:: Problem details ::
Reproduce the lines below from the one that contains "(** ** errno values (Linux) *)" through the end, inclusive, and add nothing.
─── Available data
Definition XSAN_OK : xsan_error_t := 0.
Definition XSAN_ERROR_GENERIC : xsan_error_t := (-1).
Definition XSAN_ERROR_INVALID_PARAM : xsan_error_t := (-2).
Definition XSAN_ERROR_BUSY : xsan_error_t := (-3).
Definition XSAN_ERROR_NOT_FOUND : xsan_error_t := (-4).
Definition XSAN_ERROR_ALREADY_EXISTS : xsan_error_t := (-5).
Definition XSAN_ERROR_TIMEOUT : xsan_error_t := (-6).
Definition XSAN_ERROR_NO_MEMORY : xsan_error_t := (-7).
Definition XSAN_ERROR_IO : xsan_error_t := (-8).
Definition XSAN_ERROR_PERMISSION_DENIED : xsan_error_t := (-9).
Definition XSAN_ERROR_INTERRUPTED : xsan_error_t := (-10).
Definition XSAN_ERROR_SYSTEM : xsan_error_t := (-11).
Definition XSAN_ERROR_UNSUPPORTED : xsan_error_t := (-12).
Definition XSAN_ERROR_NOT_INITIALIZED : xsan_error_t := (-13).
Definition XSAN_ERROR_THREAD_CONTEXT : xsan_error_t := (-14).
Definition XSAN_ERROR_NETWORK : xsan_error_t := (-20).
Definition XSAN_ERROR_NODE_UNREACHABLE : xsan_error_t := (-21).
Definition XSAN_ERROR_CONNECTION_LOST : xsan_error_t := (-22).
Definition XSAN_ERROR_CONNECTION_REFUSED : xsan_error_t := (-23).
Definition XSAN_ERROR_ADDRESS_IN_USE : xsan_error_t := (-24).
Definition XSAN_ERROR_NETWORK_DOWN : xsan_error_t := (-25).
Definition XSAN_ERROR_HOST_UNREACHABLE : xsan_error_t := (-26).
Definition XSAN_ERROR_STORAGE_GENERIC : xsan_error_t := (-40).
Definition XSAN_ERROR_DEVICE_FAILED : xsan_error_t := (-41).
Definition XSAN_ERROR_DEVICE_NOT_FOUND : xsan_error_t := (-42).
Definition XSAN_ERROR_VOLUME_NOT_FOUND : xsan_error_t := (-43).
Definition XSAN_ERROR_VOLUME_EXISTS : xsan_error_t := (-44).
Definition XSAN_ERROR_VOLUME_BUSY : xsan_error_t := (-45).
Definition XSAN_ERROR_BLOCK_NOT_FOUND : xsan_error_t := (-46).
Definition XSAN_ERROR_BLOCK_CORRUPTED : xsan_error_t := (-47).
Definition XSAN_ERROR_DISK_FULL : xsan_error_t := (-48).
Definition XSAN_ERROR_INSUFFICIENT_SPACE : xsan_error_t := (-49).
Definition XSAN_ERROR_STORAGE_IO : xsan_error_t := (-50).
Definition XSAN_ERROR_CLUSTER_GENERIC : xsan_error_t := (-60).
Definition XSAN_ERROR_NODE_NOT_FOUND : xsan_error_t := (-61).
Definition XSAN_ERROR_NODE_EXISTS : xsan_error_t := (-62).
Definition XSAN_ERROR_SPLIT_BRAIN : xsan_error_t := (-63).
Definition XSAN_ERROR_QUORUM_LOST : xsan_error_t := (-64).
Definition XSAN_ERROR_CLUSTER_NOT_READY : xsan_error_t := (-65).
Definition XSAN_ERROR_INVALID_NODE_STATE : xsan_error_t := (-66).
Definition XSAN_ERROR_REPLICATION_GENERIC : xsan_error_t := (-80).
Definition XSAN_ERROR_REPLICA_NOT_FOUND : xsan_error_t := (-81).
Definition XSAN_ERROR_REPLICA_OUTDATED : xsan_error_t := (-82).
Definition XSAN_ERROR_SYNC_FAILED : xsan_error_t := (-83).
Definition XSAN_ERROR_CONSISTENCY_CHECK_FAILED : xsan_error_t := (-84).
Definition XSAN_ERROR_RECOVERY_FAILED : xsan_error_t := (-85).
Definition XSAN_ERROR_NOT_ENOUGH_REPLICAS : xsan_error_t := (-86).
Definition XSAN_ERROR_POLICY_GENERIC : xsan_error_t := (-100).
Definition XSAN_ERROR_POLICY_NOT_FOUND : xsan_error_t := (-101).
Definition XSAN_ERROR_POLICY_VIOLATION : xsan_error_t := (-102).
Definition XSAN_ERROR_QOS_LIMIT_EXCEEDED : xsan_error_t := (-103).
Definition XSAN_ERROR_VIRTUALIZATION_GENERIC : xsan_error_t := (-120).
Definition XSAN_ERROR_LIBVIRT_FAILED : xsan_error_t := (-121).
Definition XSAN_ERROR_VM_NOT_FOUND : xsan_error_t := (-122).
Definition XSAN_ERROR_STORAGE_POOL_FAILED : xsan_error_t := (-123).
Definition XSAN_ERROR_CONFIG_GENERIC : xsan_error_t := (-140).
Definition XSAN_ERROR_CONFIG_INVALID : xsan_error_t := (-141).
Definition XSAN_ERROR_CONFIG_MISSING : xsan_error_t := (-142).
Definition XSAN_ERROR_CONFIG_PARSE : xsan_error_t := (-143).
Definition XSAN_ERROR_METADATA_GENERIC : xsan_error_t := (-160).
Definition XSAN_ERROR_METADATA_READ_FAILED : xsan_error_t := (-161).
Definition XSAN_ERROR_METADATA_WRITE_FAILED : xsan_error_t := (-162).
Definition XSAN_ERROR_METADATA_CORRUPTED : xsan_error_t := (-163).
Definition XSAN_ERROR_TASK_GENERIC : xsan_error_t := (-180).
Definition XSAN_ERROR_TASK_NOT_FOUND : xsan_error_t := (-181).
Definition XSAN_ERROR_TASK_FAILED : xsan_error_t := (-182).
Definition XSAN_ERROR_TASK_CANCELLED : xsan_error_t := (-183).
Definition XSAN_ERROR_SECURITY_GENERIC : xsan_error_t := (-200).
Definition XSAN_ERROR_AUTHENTICATION_FAILED : xsan_error_t := (-201).
Definition XSAN_ERROR_AUTHORIZATION_FAILED : xsan_error_t := (-202).
Definition XSAN_ERROR_ENCRYPTION_FAILED : xsan_error_t := (-203).
Definition XSAN_ERROR_DECRYPTION_FAILED : xsan_error_t := (-204).

(** The codes the header defines, in the header's order. *)
Definition xsan_error_codes : list xsan_error_t :=
  [XSAN_OK;
   XSAN_ERROR_GENERIC;
   XSAN_ERROR_INVALID_PARAM;
   XSAN_ERROR_BUSY;
   XSAN_ERROR_NOT_FOUND;
   XSAN_ERROR_ALREADY_EXISTS;
   XSAN_ERROR_TIMEOUT;
   XSAN_ERROR_NO_MEMORY;
   XSAN_ERROR_IO;
   XSAN_ERROR_PERMISSION_DENIED;
   XSAN_ERROR_INTERRUPTED;
   XSAN_ERROR_SYSTEM;
   XSAN_ERROR_UNSUPPORTED;
   XSAN_ERROR_NOT_INITIALIZED;
   XSAN_ERROR_THREAD_CONTEXT;
   XSAN_ERROR_NETWORK;
   XSAN_ERROR_NODE_UNREACHABLE;
   XSAN_ERROR_CONNECTION_LOST;
   XSAN_ERROR_CONNECTION_REFUSED;
   XSAN_ERROR_ADDRESS_IN_USE;
   XSAN_ERROR_NETWORK_DOWN;
   XSAN_ERROR_HOST_UNREACHABLE;
   XSAN_ERROR_STORAGE_GENERIC;
   XSAN_ERROR_DEVICE_FAILED;
   XSAN_ERROR_DEVICE_NOT_FOUND;
   XSAN_ERROR_VOLUME_NOT_FOUND;
   XSAN_ERROR_VOLUME_EXISTS;
   XSAN_ERROR_VOLUME_BUSY;
   XSAN_ERROR_BLOCK_NOT_FOUND;
   XSAN_ERROR_BLOCK_CORRUPTED;
   XSAN_ERROR_DISK_FULL;
   XSAN_ERROR_INSUFFICIENT_SPACE;
   XSAN_ERROR_STORAGE_IO;
   XSAN_ERROR_CLUSTER_GENERIC;
   XSAN_ERROR_NODE_NOT_FOUND;
   XSAN_ERROR_NODE_EXISTS;
   XSAN_ERROR_SPLIT_BRAIN;
   XSAN_ERROR_QUORUM_LOST;
   XSAN_ERROR_CLUSTER_NOT_READY;
   XSAN_ERROR_INVALID_NODE_STATE;
   XSAN_ERROR_REPLICATION_GENERIC;
   XSAN_ERROR_REPLICA_NOT_FOUND;
   XSAN_ERROR_REPLICA_OUTDATED;
   XSAN_ERROR_SYNC_FAILED;
   XSAN_ERROR_CONSISTENCY_CHECK_FAILED;
   XSAN_ERROR_RECOVERY_FAILED;
   XSAN_ERROR_NOT_ENOUGH_REPLICAS;
   XSAN_ERROR_POLICY_GENERIC;
   XSAN_ERROR_POLICY_NOT_FOUND;
   XSAN_ERROR_POLICY_VIOLATION;
   XSAN_ERROR_QOS_LIMIT_EXCEEDED;
   XSAN_ERROR_VIRTUALIZATION_GENERIC;
   XSAN_ERROR_LIBVIRT_FAILED;
   XSAN_ERROR_VM_NOT_FOUND;
   XSAN_ERROR_STORAGE_POOL_FAILED;
   XSAN_ERROR_CONFIG_GENERIC;
   XSAN_ERROR_CONFIG_INVALID;
   XSAN_ERROR_CONFIG_MISSING;
   XSAN_ERROR_CONFIG_PARSE;
   XSAN_ERROR_METADATA_GENERIC;
   XSAN_ERROR_METADATA_READ_FAILED;
   XSAN_ERROR_METADATA_WRITE_FAILED;
   XSAN_ERROR_METADATA_CORRUPTED;
   XSAN_ERROR_TASK_GENERIC;
   XSAN_ERROR_TASK_NOT_FOUND;
   XSAN_ERROR_TASK_FAILED;
   XSAN_ERROR_TASK_CANCELLED;
   XSAN_ERROR_SECURITY_GENERIC;
   XSAN_ERROR_AUTHENTICATION_FAILED;
   XSAN_ERROR_AUTHORIZATION_FAILED;
   XSAN_ERROR_ENCRYPTION_FAILED;
   XSAN_ERROR_DECRYPTION_FAILED].

(** ** The message table *)

Definition ERROR_MESSAGES_ARRAY_SIZE : Z := 1 + 224.

(** The assignments of [initialize_error_messages], in order; the array is
    static, so every other slot is NULL ([None] below). *)
Definition error_message_assignments : list (Z * string) :=
  [(0, "Success");
   (Z.abs XSAN_ERROR_GENERIC, "Generic error");
   (Z.abs XSAN_ERROR_INVALID_PARAM, "Invalid parameter");
   (Z.abs XSAN_ERROR_NO_MEMORY, "Out of memory");
   (Z.abs XSAN_ERROR_IO, "I/O error");
   (Z.abs XSAN_ERROR_NETWORK, "Network error");
   (Z.abs XSAN_ERROR_NOT_FOUND, "Not found");
   (Z.abs XSAN_ERROR_TIMEOUT, "Operation timed out");
   (Z.abs XSAN_ERROR_UNSUPPORTED, "Feature or function not implemented");
   (Z.abs XSAN_ERROR_SYSTEM, "System error");
   (Z.abs XSAN_ERROR_PERMISSION_DENIED, "Permission denied");
   (Z.abs XSAN_ERROR_BUSY, "Resource busy");
   (Z.abs XSAN_ERROR_INTERRUPTED, "Operation interrupted");
   (Z.abs XSAN_ERROR_ALREADY_EXISTS, "Item or resource already exists");
   (Z.abs XSAN_ERROR_NOT_INITIALIZED, "Resource or module not initialized");
   (Z.abs XSAN_ERROR_STORAGE_GENERIC, "Storage error");
   (Z.abs XSAN_ERROR_DEVICE_FAILED, "Device failed");
   (Z.abs XSAN_ERROR_DEVICE_NOT_FOUND, "Device not found");
   (Z.abs XSAN_ERROR_VOLUME_NOT_FOUND, "Volume not found");
   (Z.abs XSAN_ERROR_VOLUME_EXISTS, "Volume exists");
   (Z.abs XSAN_ERROR_VOLUME_BUSY, "Volume busy");
   (Z.abs XSAN_ERROR_BLOCK_NOT_FOUND, "Block not found");
   (Z.abs XSAN_ERROR_BLOCK_CORRUPTED, "Block corrupted");
   (Z.abs XSAN_ERROR_REPLICATION_GENERIC, "Replication error");
   (Z.abs XSAN_ERROR_REPLICA_NOT_FOUND, "Replica not found");
   (Z.abs XSAN_ERROR_REPLICA_OUTDATED, "Replica outdated");
   (Z.abs XSAN_ERROR_SYNC_FAILED, "Synchronization failed");
   (Z.abs XSAN_ERROR_CONSISTENCY_CHECK_FAILED, "Consistency check failed");
   (Z.abs XSAN_ERROR_RECOVERY_FAILED, "Recovery failed");
   (Z.abs XSAN_ERROR_NOT_ENOUGH_REPLICAS, "Not enough replicas");
   (Z.abs XSAN_ERROR_POLICY_GENERIC, "Policy error");
   (Z.abs XSAN_ERROR_POLICY_NOT_FOUND, "Policy not found");
   (Z.abs XSAN_ERROR_POLICY_VIOLATION, "Policy violation");
   (Z.abs XSAN_ERROR_QOS_LIMIT_EXCEEDED, "QoS limit exceeded");
   (Z.abs XSAN_ERROR_VIRTUALIZATION_GENERIC, "Virtualization error");
   (Z.abs XSAN_ERROR_LIBVIRT_FAILED, "libvirt operation failed");
   (Z.abs XSAN_ERROR_VM_NOT_FOUND, "Virtual machine not found");
   (Z.abs XSAN_ERROR_STORAGE_POOL_FAILED, "Storage pool operation failed");
   (Z.abs XSAN_ERROR_CONFIG_GENERIC, "Configuration error");
   (Z.abs XSAN_ERROR_CONFIG_INVALID, "Invalid configuration");
   (Z.abs XSAN_ERROR_CONFIG_MISSING, "Missing configuration");
   (Z.abs XSAN_ERROR_CONFIG_PARSE, "Configuration parse error");
   (Z.abs XSAN_ERROR_METADATA_GENERIC, "Metadata error");
   (Z.abs XSAN_ERROR_METADATA_READ_FAILED, "Metadata read failed");
   (Z.abs XSAN_ERROR_METADATA_WRITE_FAILED, "Metadata write failed");
   (Z.abs XSAN_ERROR_METADATA_CORRUPTED, "Metadata corrupted");
   (Z.abs XSAN_ERROR_TASK_GENERIC, "Task/Job error");
   (Z.abs XSAN_ERROR_TASK_NOT_FOUND, "Task/Job not found");
   (Z.abs XSAN_ERROR_TASK_FAILED, "Task/Job failed");
   (Z.abs XSAN_ERROR_TASK_CANCELLED, "Task/Job cancelled");
   (Z.abs XSAN_ERROR_SECURITY_GENERIC, "Security error");
   (Z.abs XSAN_ERROR_AUTHENTICATION_FAILED, "Authentication failed");
   (Z.abs XSAN_ERROR_AUTHORIZATION_FAILED, "Authorization failed");
   (Z.abs XSAN_ERROR_ENCRYPTION_FAILED, "Encryption failed");
   (Z.abs XSAN_ERROR_DECRYPTION_FAILED, "Decryption failed");
   (Z.abs XSAN_ERROR_THREAD_CONTEXT, "Operation called from an incorrect thread context")].

Definition initialize_error_messages : gmap Z string :=
  fold_left (fun m a => <[a.1 := a.2]> m) error_message_assignments ∅.

Definition xsan_error_string (error : xsan_error_t) : string :=
  if error =? XSAN_OK then default "NULL" (initialize_error_messages !! 0)
  else
    let index := swrap 32 (- error) in
    if (0 <? index) && (index <? ERROR_MESSAGES_ARRAY_SIZE) then
      match initialize_error_messages !! index with
      | Some s => s
      | None => "Unknown error"
      end
    else "Unknown error".

(** ** errno values (Linux) *)

Definition EPERM := 1.
Definition ENOENT := 2.
Definition EINTR := 4.
Definition EIO := 5.
Definition EAGAIN := 11.
Definition ENOMEM := 12.
Definition EACCES := 13.
Definition EBUSY := 16.
Definition EEXIST := 17.
Definition ENODEV := 19.
Definition EINVAL := 22.
Definition ENOSPC := 28.
Definition EADDRINUSE := 98.
Definition ENETDOWN := 100.
Definition ENETUNREACH := 101.
Definition ECONNABORTED := 103.
Definition ECONNRESET := 104.
Definition ETIMEDOUT := 110.
Definition ECONNREFUSED := 111.
Definition EHOSTUNREACH := 113.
──────
:: Written response ::
(** ** errno values (Linux) *)

Definition EPERM := 1.
Definition ENOENT := 2.
Definition EINTR := 4.
Definition EIO := 5.
Definition EAGAIN := 11.
Definition ENOMEM := 12.
Definition EACCES := 13.
Definition EBUSY := 16.
Definition EEXIST := 17.
Definition ENODEV := 19.
Definition EINVAL := 22.
Definition ENOSPC := 28.
Definition EADDRINUSE := 98.
Definition ENETDOWN := 100.
Definition ENETUNREACH := 101.
Definition ECONNABORTED := 103.
Definition ECONNRESET := 104.
Definition ETIMEDOUT := 110.
Definition ECONNREFUSED := 111.
Definition EHOSTUNREACH := 113.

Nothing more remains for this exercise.